━━ Records shown

(** ** Exit paths and the terminal *)

(** C3 (fails on the code).  A return from [main], after a confirmation or
    a cancellation, does leave the terminal with the attributes it started
    with.  The fatal exits inside the loop do not: after a terminal read
    error, and after a pattern grown too long, the process has ended with
    [EXIT_FAILURE] and the terminal is still in raw mode. *)
Theorem fatal_exit_leaves_raw_mode :
  (forall env w0 status w,
     main env w0 = Ret status w ->
     status = EXIT_SUCCESS /\ tty_attr w = tty_attr w0) /\
  (let w0 := world_ex fruit [ReadChar 97; ReadError] in
   let w := world_of (main env_ex w0) in
   main env_ex w0 = Exit EXIT_FAILURE w /\
   std_err w = chars "tty input error" ++ [NL] /\
   tty_attr w = cfmakeraw (tty_attr w0) /\
   tty_attr w <> tty_attr w0) /\
  (let cs := replicate (Z.to_nat (PATTERN_MAX - 1)) 97 in
   let w0 := world_ex fruit (List.map ReadChar cs) in
   exists w,
     main env_ex w0 = Exit EXIT_FAILURE w /\
     std_err w = chars "pattern too long" ++ [NL] /\
     tty_attr w = cfmakeraw (tty_attr w0) /\
     tty_attr w <> tty_attr w0).
Proof.
  split; [| split].
  - intros env w0 status w Hmain.
    pose proof (main_outcome env w0) as Ho. rewrite Hmain in Ho. exact Ho.
  - vm_compute. repeat split; try reflexivity. discriminate.
  - intros cs w0.
    assert (Hlen : Z.of_nat (length cs) = PATTERN_MAX - 1).
    { subst cs. rewrite length_replicate, Z2Nat.id; [reflexivity | discriminate]. }
    assert (Hcs : Forall printable cs).
    { apply printable_replicate. unfold printable. lia. }
    destruct (typing_outcome env_ex w0 cs (roomy_ex _) eq_refl Hcs) as (_ & Hfatal).
    destruct (Hfatal Hlen) as (w & Hmain & Hattr & Herr).
    exists w. split; [exact Hmain |]. split; [apply Herr; discriminate |].
    split; [exact Hattr |]. rewrite Hattr. vm_compute. discriminate.
Qed.

Lemma matches_increasing_selected_clamped_witness :
  let scratch := {| beg := 100; end_ := 200 |} in
  let w := world_ex [] [] in
  let pattern := chars "a" in
  (forall e' w',
     update_matches inp_ab e_ab pattern scratch w = Ret e' w' ->
     entries_wf inp_ab e' /\ matches_ok e') /\
  (forall e' w',
     draw term_ex inp_ab e_ab pattern scratch w = Ret e' w' ->
     entries_wf inp_ab e' /\ matches_ok e' /\ selected_ok e') /\
  (Z.of_nat (length pattern) + 1 <= end_ scratch - beg scratch ->
     exists e' w', draw term_ex inp_ab e_ab pattern scratch w = Ret e' w') /\
  (matches_ok e_ab ->
     (forall n, matches_ok (set_selected_clamped e_ab n) /\
                selected_ok (set_selected_clamped e_ab n)) /\
     matches_ok (select_next e_ab) /\ selected_ok (select_next e_ab) /\
     matches_ok (select_prev e_ab) /\ selected_ok (select_prev e_ab)).
Proof.
  intros scratch w pattern.
  apply (matches_increasing_selected_clamped term_ex inp_ab e_ab pattern scratch w).
  split; [reflexivity | split; [reflexivity |]].
  constructor; [eexists; reflexivity | constructor].
Defined.

(** * Further properties of the code *)

(** ** The read and write loops *)

Local Ltac read_done :=
  rewrite ?take_0, ?take_nil, ?app_nil_r; cbn [length];
  change (Z.of_nat 0) with 0; rewrite Z.add_0_r; reflexivity.

Lemma fullread_for_spec fuel :
  forall src off len buf,
    len - off <= Z.of_nat fuel ->
    exists src',
      fullread_for fuel src off len buf =
        Some (off + Z.of_nat (length (take (Z.to_nat (len - off)) (delivered src))),
              buf ++ take (Z.to_nat (len - off)) (delivered src), src').
Proof.
  induction fuel as [| fuel IH]; intros src off len buf Hfuel.
  - cbn [fullread_for]. destruct (off <? len) eqn:Hlt; [apply Z.ltb_lt in Hlt; lia |].
    apply Z.ltb_ge in Hlt. replace (Z.to_nat (len - off)) with 0%nat by lia.
    exists src. read_done.
  - cbn [fullread_for]. destruct (off <? len) eqn:Hlt.
    2:{ apply Z.ltb_ge in Hlt. replace (Z.to_nat (len - off)) with 0%nat by lia.
        exists src. read_done. }
    apply Z.ltb_lt in Hlt.
    destruct src as [| [[| b bytes] | |] rest]; cbn [read_call delivered].
    + exists []. read_done.
    + exists rest. cbn [length]. change (Z.of_nat 0) with 0.
      replace (Z.to_nat (Z.min (len - off) 0)) with 0%nat by lia.
      cbn. read_done.
    + set (bs := b :: bytes).
      set (k := Z.to_nat (Z.min (len - off) (Z.of_nat (length bs)))).
      assert (Hk : (1 <= k)%nat) by (subst k bs; cbn [length]; lia).
      destruct (Z.of_nat k <? 1) eqn:Hr; [apply Z.ltb_lt in Hr; lia |].
      destruct (k <? length bs)%nat eqn:Hkl.
      * apply Nat.ltb_lt in Hkl.
        assert (Hk' : k = Z.to_nat (len - off)) by (subst k; lia).
        destruct (IH (Data (drop k bs) :: rest) (off + Z.of_nat k) len (buf ++ take k bs))
          as [src' Heq]; [lia |].
        exists src'. rewrite Heq.
        replace (Z.to_nat (len - (off + Z.of_nat k))) with 0%nat by lia.
        rewrite take_0, app_nil_r. cbn [length]. rewrite Z.add_0_r.
        change (b :: bytes ++ delivered rest) with (bs ++ delivered rest).
        rewrite <- Hk'. rewrite take_app_le by lia.
        rewrite length_take. repeat f_equal. lia.
      * apply Nat.ltb_ge in Hkl.
        assert (Hk' : k = length bs) by (subst k; lia).
        destruct (IH rest (off + Z.of_nat k) len (buf ++ take k bs))
          as [src' Heq]; [lia |].
        exists src'. rewrite Heq.
        change (b :: bytes ++ delivered rest) with (bs ++ delivered rest).
        rewrite (take_app_ge bs) by lia.
        rewrite Hk', firstn_all. rewrite <- app_assoc.
        rewrite !length_app.
        replace (Z.to_nat (len - (off + Z.of_nat (length bs))))
          with (Z.to_nat (len - off) - length bs)%nat by lia.
        f_equal. f_equal. f_equal. lia.
    + exists rest. read_done.
    + exists rest. read_done.
Qed.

━━━━

* **Required work**
Using only the entries above, output the line with "exists w. split;", the line with "(forall n, matches_ok", and all lines between them, exactly as they stand.

* **Output below**
    exists w. split; [exact Hmain |]. split; [apply Herr; discriminate |].
    split; [exact Hattr |]. rewrite Hattr. vm_compute. discriminate.
Qed.

Lemma matches_increasing_selected_clamped_witness :
  let scratch := {| beg := 100; end_ := 200 |} in
  let w := world_ex [] [] in
  let pattern := chars "a" in
  (forall e' w',
     update_matches inp_ab e_ab pattern scratch w = Ret e' w' ->
     entries_wf inp_ab e' /\ matches_ok e') /\
  (forall e' w',
     draw term_ex inp_ab e_ab pattern scratch w = Ret e' w' ->
     entries_wf inp_ab e' /\ matches_ok e' /\ selected_ok e') /\
  (Z.of_nat (length pattern) + 1 <= end_ scratch - beg scratch ->
     exists e' w', draw term_ex inp_ab e_ab pattern scratch w = Ret e' w') /\
  (matches_ok e_ab ->
     (forall n, matches_ok (set_selected_clamped e_ab n) /\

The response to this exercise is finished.